手動檢閱資料的子集，以進一步了解資料集本身，並使用 display 函數來列印 DataFrame。此外，Chart 檢視可以輕鬆地將資料集的子集視覺化。

display(df)

該筆記本主要著重於預測 Furniture 類別銷售。由此會加速計算，並協助顯示模型的效能。不過，此筆記本會使用適應性技術。您可以擴充這些技術來預測其他產品類別的銷售狀況。

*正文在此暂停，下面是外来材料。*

(* ===== verification/SignIn.v ===== *)
(** * Entering the dashboard: the login page, the landing page's guard and
      navigation bar, the logo and the theme

    ui/app/auth/login/page.tsx, ui/components/logo.tsx, ui/components/providers.tsx
    (theme cookie) and ui/components/landing/{navbar,sign-in-button}.tsx. *)

From S2P Require Import Prelude JsString Vdom Components Auth.

(** ** State and actions

    The entry pages share their actions; [en_theme] is [resolvedTheme] of
    next-themes, [en_scrolled] is read by the navigation bar only. *)

Record entry := { en_mounted : bool; en_theme : option string; en_scrolled : bool }.

Definition entry_initial : entry := {| en_mounted := false; en_theme := None; en_scrolled := false |}.

Inductive entry_action :=
| SignInWith (provider callbackUrl : string)
| SetTheme (theme : string)
| ScrollTop
(* not from handlers *)
| Mounted
| ThemeResolved (theme : option string)
| WindowScrolled (scrollY : Z).

Inductive entry_effect :=
| EntrySignIn (provider callbackUrl : string)
| EntrySetTheme (theme : string)
| EntryScrollTo (top : Z).

Definition entry_update (s : entry) (a : entry_action) : entry * list entry_effect :=
  match a with
  | SignInWith provider callbackUrl => (s, [EntrySignIn provider callbackUrl])
  | SetTheme theme => (s, [EntrySetTheme theme])
  | ScrollTop => (s, [EntryScrollTo 0])
  | Mounted => ({| en_mounted := true; en_theme := en_theme s; en_scrolled := en_scrolled s |}, [])
  | ThemeResolved theme =>
      ({| en_mounted := en_mounted s; en_theme := theme; en_scrolled := en_scrolled s |}, [])
  | WindowScrolled y =>
      ({| en_mounted := en_mounted s; en_theme := en_theme s; en_scrolled := 20 <? y |}, [])
  end.

Definition entry_extern (_ : entry) (a : entry_action) : Prop :=
  match a with Mounted | ThemeResolved _ | WindowScrolled _ => True | _ => False end.

(** ** Theme *)

Definition other_theme (resolvedTheme : option string) : string :=
  match resolvedTheme with
  | Some t => if String.eqb t "dark" then "light" else "dark"
  | None => "dark"
  end.

(** [ThemeCookieSync]: the cookie to write, if any. *)
Definition theme_cookie (resolvedTheme : option string) : option string :=
  match resolvedTheme with
  | Some t => if truthy t then Some ("eg-theme=" +++ t +++ ";path=/;max-age=31536000;SameSite=Lax") else None
  | None => None
  end.

(** ** The landing page's guard *)

(** [LandingPage] redirects a user whose session has no error. *)
Definition landing_redirect (user : bool) (session : option Session) : option string :=
  match session with
  | Some s => if user && negb (truthy_opt (s_error s)) then Some "/dashboard" else None
  | None => None
  end.

Section entry_views.
Context {styling : Styling}.

Abbreviation act := entry_action.

Section logo.
Context {A : Type}.

(** The three device nodes of the logo. *)
Definition logo_nodes (r : string) (outlined : bool) : node A :=
  let style := if outlined then [AStr "stroke" "currentColor"; AStr "strokeWidth" "1.8"]
               else [AStr "fill" "currentColor"] in
  let dot cx cy := Elt "circle" ([AStr "cx" cx; AStr "cy" cy; AStr "r" r] ++ style) [] in
  Frag [dot "24" "10"; dot "15" "32"; dot "33" "32"].

Definition LogoIcon (className : option string) (size : option Z) (outlined : bool) : node A :=
  let size := size ?? 32 in
  Elt "svg"
    [ANum "width" size; ANum "height" size; AStr "viewBox" "0 0 48 48"; AStr "fill" "none";
     AStr "xmlns" "http://www.w3.org/2000/svg"; cls (cn [Some "shrink-0 text-primary"; className])]
    [Elt "path"
       [AStr "d" "M24 4 L40 12 V28 L24 44 L8 28 V12 Z"; AStr "stroke" "currentColor";
        AStr "strokeWidth" (if outlined then "2" else "2.5"); AStr "strokeLinejoin" "round";
        AStr "fill" "none"] [];
     Elt "path"
       [AStr "d" "M24 20 L15 32 M24 20 L33 32 M24 20 V10"; AStr "stroke" "currentColor";
        AStr "strokeWidth" (if outlined then "1.8" else "1.5"); AStr "strokeLinecap" "round"] [];
     Elt "circle"
       ([AStr "cx" "24"; AStr "cy" "20"; AStr "r" (if outlined then "4" else "3.5");
         AStr "fill" (if outlined then "none" else "currentColor");
         AStr "stroke" (if outlined then "currentColor" else "none")]
        ++ (if outlined then [AStr "strokeWidth" "2"] else [])) [];
     (if outlined then logo_nodes "2.5" true else logo_nodes "2" false)].

Inductive logo_size := sm | md | lg.
Definition logo_sizes (s : logo_size) : Z * string :=
  match s with sm => (24, "text-base") | md => (32, "text-lg") | lg => (40, "text-2xl") end.

Definition LogoFull (className : option string) (size : logo_size) (collapsed : bool) : node A :=
  let '(icon_size, text) := logo_sizes size in
  Elt "div" [cls (cn [Some "flex items-center gap-2.5"; className])]
    [Elt "div" [cls "relative flex items-center justify-center"]
       [Elt "div" [cls "absolute inset-0 rounded-xl bg-primary/10 blur-lg"; ABool "aria-hidden" true] [];
        LogoIcon None (Some icon_size) false];
     when (negb collapsed)
       (Elt "span" [cls (cn [Some text; Some "font-bold tracking-tight text-foreground"])]
          [Txt "Edge"; Elt "span" [cls "text-primary"] [Txt "Guardian"]])].
End logo.

Definition theme_icon (theme : option string) : node act :=
  if match theme with Some t => String.eqb t "dark" | None => false end
  then Elt "Sun" [ANum "size" 20] [] else Elt "Moon" [ANum "size" 20] [].

(** ** Login page *)

Definition login_toggle (theme : option string) : node act :=
  Elt "button"
    [AOn "onClick" (SetTheme (other_theme theme));
     cls "absolute right-6 top-6 cursor-pointer rounded-xl p-2.5 text-muted-foreground hover:text-foreground hover:bg-muted/50 transition-all duration-200";
     AStr "aria-label" "Toggle theme"]
    [theme_icon theme].

Definition login_view (s : entry) : node act :=
  Elt "div" [cls "relative flex min-h-screen items-center justify-center bg-background"]
    [when (en_mounted s) (login_toggle (en_theme s));
     Elt "div" [cls "w-full max-w-sm px-6"]
       [Elt "div" [cls "flex flex-col items-center text-center"]
          [Elt "div" [cls "relative mb-6"]
             [Elt "div" [cls "absolute inset-0 rounded-full bg-primary/10 blur-2xl"; ABool "aria-hidden" true] [];
              LogoIcon (Some "relative") (Some 56) false];
           Elt "h1" [cls "text-2xl font-bold tracking-tight text-foreground"]
             [Txt "Edge"; Elt "span" [cls "text-primary"] [Txt "Guardian"]];
           Elt "p" [cls "mt-2 text-sm text-muted-foreground"] [Txt "Sign in to manage your fleet"];
           Elt "Button"
             [AOn "onClick" (SignInWith "keycloak" "/dashboard"); AStr "size" "lg";
              cls "mt-8 w-full cursor-pointer"]
             [Elt "LogIn" [cls "mr-2 h-4 w-4"] []; Txt "Sign in"]]]].

(** ** sign-in-button.tsx and navbar.tsx *)

(** The caller's props come first, so that it cannot replace [onClick]. *)
Definition SignInButton (props : list (attr act)) (kids : list (node act)) : node act :=
  Elt "Button" (props ++ [AOn "onClick" (SignInWith "keycloak" "/dashboard")]) kids.

Definition navbar_links : list (string * string) :=
  [("Features", "features"); ("Discovery", "discovery"); ("Demo", "terminal")].

Definition navbar_link (link : string * string) : node act :=
  let '(label, id) := link in
  Elt "a"
    [AStr "key" id; AStr "href" ("#" +++ id);
     cls "cursor-pointer hover:text-foreground transition-colors duration-200"]
    [Txt label].

Definition navbar_toggle (theme : option string) : node act :=
  Elt "button"
    [AOn "onClick" (SetTheme (other_theme theme));
     cls "cursor-pointer rounded-xl p-2.5 text-muted-foreground hover:text-foreground hover:bg-muted/50 transition-all duration-200";
     AStr "aria-label" "Toggle theme"]
    [theme_icon theme].

Definition LandingNavbar (s : entry) : node act :=
  Elt "nav"
    [cls ("fixed top-0 z-50 w-full transition-all duration-500 " +++ (if en_scrolled s then "backdrop-blur-xl bg-background/80 border-b border-border/50 shadow-sm" else "bg-transparent border-b border-transparent"))]
    [Elt "div" [cls "mx-auto grid max-w-7xl grid-cols-3 items-center px-6 py-3.5 sm:px-12 lg:px-16"]
       [Elt "div" [cls "hidden md:flex items-center gap-8 text-sm font-medium text-muted-foreground"]
          [Frag (map navbar_link navbar_links)];
        Elt "div" [cls "md:hidden"] [];
        Elt "a"
          [AStr "href" "#"; AOn "onClick" ScrollTop;
           cls "flex items-center justify-center gap-3 cursor-pointer"]
          [LogoIcon (Some "-my-2") (Some 44) true;
           Elt "span" [cls "text-xl font-bold tracking-tight"]
             [Txt "Edge"; Elt "span" [cls "text-primary"] [Txt "Guardian"]]];
        Elt "div" [cls "flex items-center justify-end gap-3"]
          [when (en_mounted s) (navbar_toggle (en_theme s));
           Elt "Button" [AStr "size" "default"; cls "px-6"; AOn "onClick" (SignInWith "keycloak" "/dashboard")]
             [Txt "Get Started"]]]].
End entry_views.
(* ===== verification/EntryFacts.v ===== *)
(** * Properties of the entry pages

    Where signing in leads, which sessions skip the landing page, the links of
    the landing page, and that its animations end or do not. *)

From S2P Require Import Prelude JsString JsNumber JsArray Vdom UrlCodec ApiClient Components Auth SignIn Landing Terms.
From S2P Require Marquee TerminalDemo.

(** ** Handlers *)

Section handlers.
Context {styling : Styling}.

Lemma login_events s :
  events true (login_view s) =
  (if en_mounted s then [EvUnit (SetTheme (other_theme (en_theme s)))] else [])
  ++ [EvUnit (SignInWith "keycloak" "/dashboard")].
Proof. destruct s as [[] theme scrolled]; unfold login_view, login_toggle, theme_icon; by destruct (match theme with Some _ => _ | None => _ end). Qed.

Lemma landing_events year s :
  events true (landing_view year s) =
  EvUnit ScrollTop
  :: (if en_mounted s then [EvUnit (SetTheme (other_theme (en_theme s)))] else [])
  ++ repeat (EvUnit (SignInWith "keycloak" "/dashboard")) 3.
Proof.
  destruct s as [[] theme scrolled]; unfold landing_view, LandingNavbar, navbar_toggle, theme_icon;
    destruct (match theme with Some _ => _ | None => _ end); reflexivity.
Qed.

Lemma landing_hrefs year s :
  hrefs (landing_view year s) =
  ["#features"; "#discovery"; "#terminal"; "#"; "#terminal"; "/terms"; "#features"; "#terminal"; "/terms"].
Proof.
  destruct s as [[] theme scrolled]; unfold landing_view, LandingNavbar, navbar_toggle, theme_icon;
    destruct (match theme with Some _ => _ | None => _ end); reflexivity.
Qed.
End handlers.

(** Ids of the elements of a tree: what an in-page link can lead to. *)
Fixpoint ids {A} (n : node A) : list string :=
  match n with
  | Txt _ => []
  | Frag l => concat (map ids l)
  | Elt _ attrs kids =>
      flat_map (fun a => match a with AStr k v => if String.eqb k "id" then [v] else [] | _ => [] end) attrs
      ++ concat (map ids kids)
  end.

Lemma landing_ids {styling : Styling} year s :
  ids (landing_view year s) = ["features"; "updates"; "security"; "discovery"; "terminal"; "deep-dive"].
Proof.
  destruct s as [[] theme scrolled]; unfold landing_view, LandingNavbar, navbar_toggle, theme_icon;
    destruct (match theme with Some _ => _ | None => _ end); reflexivity.
Qed.

Section properties.
Context {env : AuthEnv} {styling : Styling}.

(** ** Signing in *)

Definition is_sign_in (a : entry_action) : Prop :=
  match a with SignInWith _ _ => True | _ => False end.

(** C35. Whenever the middleware redirects a request, the login URL carries the requested
    URL as callbackUrl; the login page and the landing page offer a sign-in, and every
    sign-in they offer returns to /dashboard instead, whatever was requested. *)
Theorem requested_page_is_forgotten auth url u year s :
  middleware auth url = NextResponse_redirect u ->
  (exists q, u = url_origin url +++ "/auth/login?" +++ q /\ form_parse q = [("callbackUrl", url)]) /\
  (exists a, fires (login_view s) a /\ is_sign_in a) /\
  (exists a, fires (landing_view year s) a /\ is_sign_in a) /\
  (forall a, fires (login_view s) a \/ fires (landing_view year s) a -> is_sign_in a ->
     snd (entry_update s a) = [EntrySignIn "keycloak" "/dashboard"]).
Proof.
  intros Hm. split_and!.
  - unfold middleware in Hm. destruct (match SKIP_AUTH with Some _ => _ | None => _ end); [done|].
    destruct auth; [done|]. injection Hm as <-. eexists. split; [done|]. by rewrite form_parse_serialize.
  - exists (SignInWith "keycloak" "/dashboard"). split; [|done].
    rewrite fires_emitted, login_events, emitted_app, emitted_cons. right. by left.
  - exists (SignInWith "keycloak" "/dashboard"). split; [|done].
    rewrite fires_emitted, landing_events. cbn [repeat].
    repeat rewrite ?emitted_app, ?emitted_cons, ?emitted_if, ?emitted_nil. cbn [emits]. tauto.
  - intros a. rewrite !fires_emitted, login_events, landing_events. cbn [repeat].
    repeat rewrite ?emitted_app, ?emitted_cons, ?emitted_if, ?emitted_nil. cbn [emits].
    intros H Ha. destruct a; try done. by intuition (try congruence; simplify_eq).
Qed.

(** C36. The landing page redirects, to /dashboard, exactly the sessions with a user and no
    error; the middleware lets such a session through and nothing asks it to sign in
    again, so there is no redirect loop. *)
Theorem landing_redirect_is_final user session url :
  (landing_redirect user session = Some url <->
   url = "/dashboard" /\ user = true /\ exists s, session = Some s /\ truthy_opt (s_error s) = false) /\
  (landing_redirect user session = Some url ->
   matcher url = true /\ middleware session url = NextResponse_next /\ RefreshErrorGuard session = []).
Proof.
  unfold landing_redirect, RefreshErrorGuard. destruct session as [s|].
  - destruct user, (truthy_opt (s_error s)) eqn:Et; cbn [andb negb]; split; try done;
      try (by split; [done|]; intros (_ & ? & ? & [= <-] & ?); congruence).
    + split; [intros [= <-]; eauto 6|]. by intros (-> & _).
    + intros [= <-]. split_and!; [done| |].
      * unfold middleware. by destruct (match SKIP_AUTH with Some _ => _ | None => _ end).
      * unfold truthy_opt in Et. destruct (s_error s) as [e|]; [|done]. by apply truthy_false in Et as ->.
  - split; [|done]. split; [done|]. by intros (_ & _ & s & [=] & _).
Qed.

(** Every link of the landing page leads to the top, the terms or a section that is there. *)
Theorem landing_links_resolve year s h :
  In h (hrefs (landing_view year s)) ->
  h = "#" \/ h = "/terms" \/ exists id, h = "#" +++ id /\ In id (ids (landing_view year s)).
Proof.
  rewrite landing_hrefs, landing_ids. intros H. cbn in H.
  repeat destruct H as [<-|H]; try done; auto; right; right; eexists; (split; [reflexivity|]); cbn; auto 7.
Qed.
End properties.

(** ** The marquee *)

Section marquee.
Import Marquee.

Lemma fill_row_full fuel items l : 24 <= zlength l -> fill_row fuel items l = Some l.
Proof. intros H. destruct fuel; cbn [fill_row]; by destruct (Z.ltb_spec (zlength l) 24); try lia. Qed.

Lemma fill_row_rounds items fuel : forall k l,
  items <> [] -> l = concat (repeat items k) -> 24 <= zlength l + Z.of_nat fuel ->
  zlength l < 24 + zlength items ->
  exists r m, fill_row fuel items l = Some r /\ r = concat (repeat items m) /\
              24 <= zlength r < 24 + zlength items.
Proof.
  assert (items <> [] -> 0 < zlength items) as Hpos.
  { intros H. unfold zlength. destruct items; [done|]. cbn [length]. lia. }
  induction fuel as [|fuel IH]; intros k l Hi Hl Hf Hb.
  - exists l, k. rewrite fill_row_full by lia. split_and!; try done; lia.
  - destruct (Z.ltb_spec (zlength l) 24) as [H|H].
    + cbn [fill_row]. rewrite (proj2 (Z.ltb_lt _ _) H). specialize (Hpos Hi).
      assert (zlength (l ++ items) = zlength l + zlength items) as Hn
        by (unfold zlength; rewrite length_app; lia).
      apply (IH (S k)); [done| |lia|lia].
      rewrite <- Nat.add_1_r, repeat_app, concat_app, <- Hl. cbn [repeat concat]. by rewrite app_nil_r.
    + exists l, k. rewrite fill_row_full by lia. split_and!; try done; lia.
Qed.

(** C37. The loop that fills a marquee row ends, within 24 rounds, for every list that is
    not empty, with whole copies of the list, at least 24 entries and fewer than 24 plus
    the length of the list; for an empty list it never ends. Both rows of the page are
    drawn. *)
Theorem marquee_row_terminates items :
  (items <> [] -> forall fuel, (24 <= fuel)%nat ->
     exists r m, fill_row fuel items [] = Some r /\ r = concat (repeat items m) /\
                 24 <= zlength r < 24 + zlength items) /\
  (items = [] -> forall fuel, fill_row fuel items [] = None) /\
  (exists n, MarqueeSection 24 = Some n).
Proof.
  split_and!.
  - intros Hi fuel Hf. apply (fill_row_rounds items fuel 0); [done|done| |]; unfold zlength; cbn [length]; lia.
  - intros -> fuel. induction fuel as [|fuel IH]; [done|]. exact IH.
  - by eexists.
Qed.
End marquee.

(** ** The terminal demo *)

Section demo.
Import TerminalDemo.

Lemma delay_pos l : 0 < delay l.
Proof. unfold delay. destruct (tl_type l); lia. Qed.

(** The timer of line [j] sets the count to [i + j + 1], after the starting time. *)
Lemma timers_from_spec l : forall c i j d n,
  timers_from c i l !! j = Some (d, n) -> c < d /\ n = i + Z.of_nat j + 1.
Proof.
  induction l as [|x l IH]; intros c i j d n H; [by destruct j|]. pose proof (delay_pos x).
  cbn [timers_from] in H. destruct j as [|j]; cbn in H; [simplify_eq; lia|].
  apply IH in H as [? ->]. split; lia.
Qed.

Lemma fire_due_ge t l : forall c i s,
  td_pending s = timers_from c i l -> td_visibleCount s <= i ->
  td_visibleCount s <= td_visibleCount (fire_due t (timers_from c i l) s).
Proof.
  induction l as [|x l IH]; intros c i s Hp Hi; cbn [timers_from fire_due] in *; [done|].
  destruct (_ <=? t); [|done]. etrans; [|apply IH]; cbn [demo_step]; rewrite Hp; cbn; try done; lia.
Qed.

Lemma fire_due_line t l : forall c i s j d n,
  td_pending s = timers_from c i l -> td_visibleCount s = i -> timers_from c i l !! j = Some (d, n) ->
  (i + Z.of_nat j < td_visibleCount (fire_due t (timers_from c i l) s) <-> d <= t).
Proof.
  induction l as [|x l IH]; intros c i s j d n Hp Hi Hj; [by destruct j|].
  pose proof (timers_from_spec (x :: l) c i j d n Hj) as [Hd _]. cbn [timers_from fire_due] in *.
  set (s' := demo_step s Fire).
  assert (td_pending s' = timers_from (c + delay x) (i + 1) l /\ td_visibleCount s' = i + 1) as [Hp' Hi'].
  { unfold s'. cbn [demo_step]. by rewrite Hp. }
  destruct (Z.leb_spec (c + delay x) t) as [Ht|Ht]; destruct j as [|j]; cbn in Hj.
  - simplify_eq. pose proof (fire_due_ge t l _ _ s' Hp'). lia.
  - rewrite <- (IH _ _ s' j d n Hp' Hi' Hj). lia.
  - simplify_eq. lia.
  - apply timers_from_spec in Hj. lia.
Qed.

Definition demo_run (l : list demo_action) : demo := fold_left demo_step l demo_initial.

(** Nothing is pending before the section is active; then exactly the lines
    that are not shown yet are, until the page is left. *)
Definition demo_inv (s : demo) : Prop :=
  (td_active s = false -> td_visibleCount s = 0 /\ td_pending s = []) /\
  (td_active s = true -> td_mounted s = true ->
   exists k, (k <= length timers)%nat /\ td_visibleCount s = Z.of_nat k /\ td_pending s = drop k timers) /\
  (td_mounted s = false -> td_pending s = []) /\
  td_visibleCount s <= zlength timers.

Lemma timers_lookup k d n : timers !! k = Some (d, n) -> n = Z.of_nat k + 1.
Proof. intros H. apply timers_from_spec in H. lia. Qed.

Lemma demo_inv_step s a : demo_inv s -> demo_inv (demo_step s a).
Proof.
  intros Hs. pose proof Hs as (Hn & Ha & Hu & Hb). destruct a as [b| |]; cbn [demo_step].
  - destruct (b && td_mounted s && negb (td_active s)) eqn:E; [|done].
    rewrite !andb_true_iff, negb_true_iff in E. destruct E as [[_ Em] Ea]. destruct (Hn Ea) as [Hc _].
    unfold demo_inv. cbn [td_active td_mounted td_pending td_visibleCount set_demo]. rewrite Em.
    split_and!; [done| |done..]. intros _ _. exists 0%nat. split_and!; [lia|done..].
  - destruct (td_pending s) as [|[d n] l] eqn:Ep; [done|].
    destruct (td_mounted s) eqn:Em; [|specialize (Hu eq_refl); congruence].
    destruct (td_active s) eqn:Ea; [|destruct (Hn eq_refl); congruence].
    destruct (Ha eq_refl eq_refl) as (k & Hk & Hc & Hd).
    assert (timers !! k = Some (d, n)) as Hl by (rewrite <- (Nat.add_0_r k), <- lookup_drop, <- Hd; done).
    pose proof (lookup_lt_Some _ _ _ Hl). apply timers_lookup in Hl as Hv.
    unfold demo_inv. cbn [td_active td_mounted td_pending td_visibleCount set_demo]. rewrite Em.
    split_and!; [done| |done|unfold zlength; lia]. intros _ _. exists (S k). split_and!; [lia..|].
    rewrite (drop_S timers (d, n) k Hl) in Hd. by injection Hd.
  - unfold demo_inv. cbn [td_active td_mounted td_pending td_visibleCount]. split_and!; try done.
    intros H. by destruct (Hn H).
Qed.

Lemma demo_run_inv l : demo_inv (demo_run l).
Proof.
  unfold demo_run. assert (demo_inv demo_initial) as H by (split_and!; done).
  revert H. generalize demo_initial. induction l as [|a l IH]; intros s H; [done|].
  cbn [fold_left]. by apply IH, demo_inv_step.
Qed.

Lemma fire_all s : forall k,
  (k <= length timers)%nat -> td_visibleCount s = Z.of_nat k -> td_pending s = drop k timers ->
  td_visibleCount (fold_left demo_step (repeat Fire (length timers - k)) s) = zlength timers.
Proof.
  intros k. remember (length timers - k)%nat as m eqn:Em. revert s k Em.
  induction m as [|m IH]; intros s k Em Hk Hc Hp; cbn [repeat fold_left].
  - unfold zlength. lia.
  - destruct (lookup_lt_is_Some_2 timers k) as [[d n] Hl]; [lia|].
    rewrite (drop_S timers (d, n) k Hl) in Hp.
    apply (IH _ (S k)); [lia|lia| |]; cbn [demo_step]; rewrite Hp; cbn; [|done].
    apply timers_lookup in Hl. lia.
Qed.

(** C38. Line i of the terminal demo is shown exactly from the time its timer is due; once
    the section was active and while it is mounted, the pending timers lead to all lines
    being shown, and never more than there are. *)
Theorem demo_plays_to_the_end :
  (forall t i d n, timers !! i = Some (d, n) ->
     (Z.of_nat i < td_visibleCount (demo_at t) <-> d <= t)) /\
  (forall l, td_mounted (demo_run l) = true -> td_active (demo_run l) = true ->
     exists k, td_visibleCount (demo_run (l ++ repeat Fire k)) = zlength TERMINAL_LINES) /\
  (forall l, td_visibleCount (demo_run l) <= zlength TERMINAL_LINES).
Proof.
  assert (length timers = length TERMINAL_LINES) as Hlen by reflexivity.
  split_and!.
  - intros t i d n H. exact (fire_due_line t TERMINAL_LINES 400 0
      (demo_step demo_initial (Intersects true)) i d n eq_refl eq_refl H).
  - intros l Hm Ha. destruct (demo_run_inv l) as (_ & H & _ & _). destruct (H Ha Hm) as (k & Hk & Hc & Hp).
    exists (length timers - k)%nat. unfold demo_run in *. rewrite fold_left_app.
    rewrite (fire_all _ k Hk Hc Hp). unfold zlength. lia.
  - intros l. destruct (demo_run_inv l) as (_ & _ & _ & H). unfold zlength in *. lia.
Qed.
End demo.

(** ** Witnesses *)

#[local] Existing Instance plain_styling.

Lemma requested_page_is_forgotten_witness :
  let u := "http://localhost:3000/auth/login?callbackUrl=http%3A%2F%2Flocalhost%3A3000%2Fdevices" in
  middleware None "http://localhost:3000/devices" = NextResponse_redirect u /\
  (exists q, u = url_origin "http://localhost:3000/devices" +++ "/auth/login?" +++ q /\
             form_parse q = [("callbackUrl", "http://localhost:3000/devices")]).
Proof.
  assert (middleware None "http://localhost:3000/devices" = NextResponse_redirect
    "http://localhost:3000/auth/login?callbackUrl=http%3A%2F%2Flocalhost%3A3000%2Fdevices") as H by reflexivity.
  exact (conj H (proj1 (requested_page_is_forgotten None "http://localhost:3000/devices" _ 2026 entry_initial H))).
Defined.

Lemma landing_links_resolve_witness :
  "#terminal" = "#" \/ "#terminal" = "/terms" \/
  exists id, "#terminal" = "#" +++ id /\ In id (ids (landing_view 2026 entry_initial)).
Proof.
  refine (landing_links_resolve 2026 entry_initial "#terminal" _).
  rewrite landing_hrefs. right. right. left. reflexivity.
Defined.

# Select "Furniture" as the product category
furniture = df.loc[df['Category'] == 'Furniture']
print(furniture['Order Date'].min(), furniture['Order Date'].max())

預先處理資料

真實世界的商務案例通常需要預測三個不同類別的銷售狀況：

特定產品類別
特定客戶類別
產品類別與客戶類別的特定組合

首先，卸除不必要的資料行以預處理資料。某些資料行 (Row ID、Order ID、Customer ID 和 Customer Name) 由於沒有影響，沒有必要性。我們想要針對特定產品類別 (Furniture)，預測整個州和區域的整體銷售額，因此我們可以卸除 State、Region、Country、City 和 Postal Code 資料行。若要預測特定位置或類別的銷售量，您可能需要相應地調整預處理步驟。

# Data preprocessing
cols = ['Row ID', 'Order ID', 'Ship Date', 'Ship Mode', 'Customer ID', 'Customer Name', 
'Segment', 'Country', 'City', 'State', 'Postal Code', 'Region', 'Product ID', 'Category', 
'Sub-Category', 'Product Name', 'Quantity', 'Discount', 'Profit']
# Drop unnecessary columns
furniture.drop(cols, axis=1, inplace=True)
furniture = furniture.sort_values('Order Date')
furniture.isnull().sum()

資料集按天構建。我們必須重新取樣資料行 Order Date，因為我們想要開發模型，按月預測銷售額。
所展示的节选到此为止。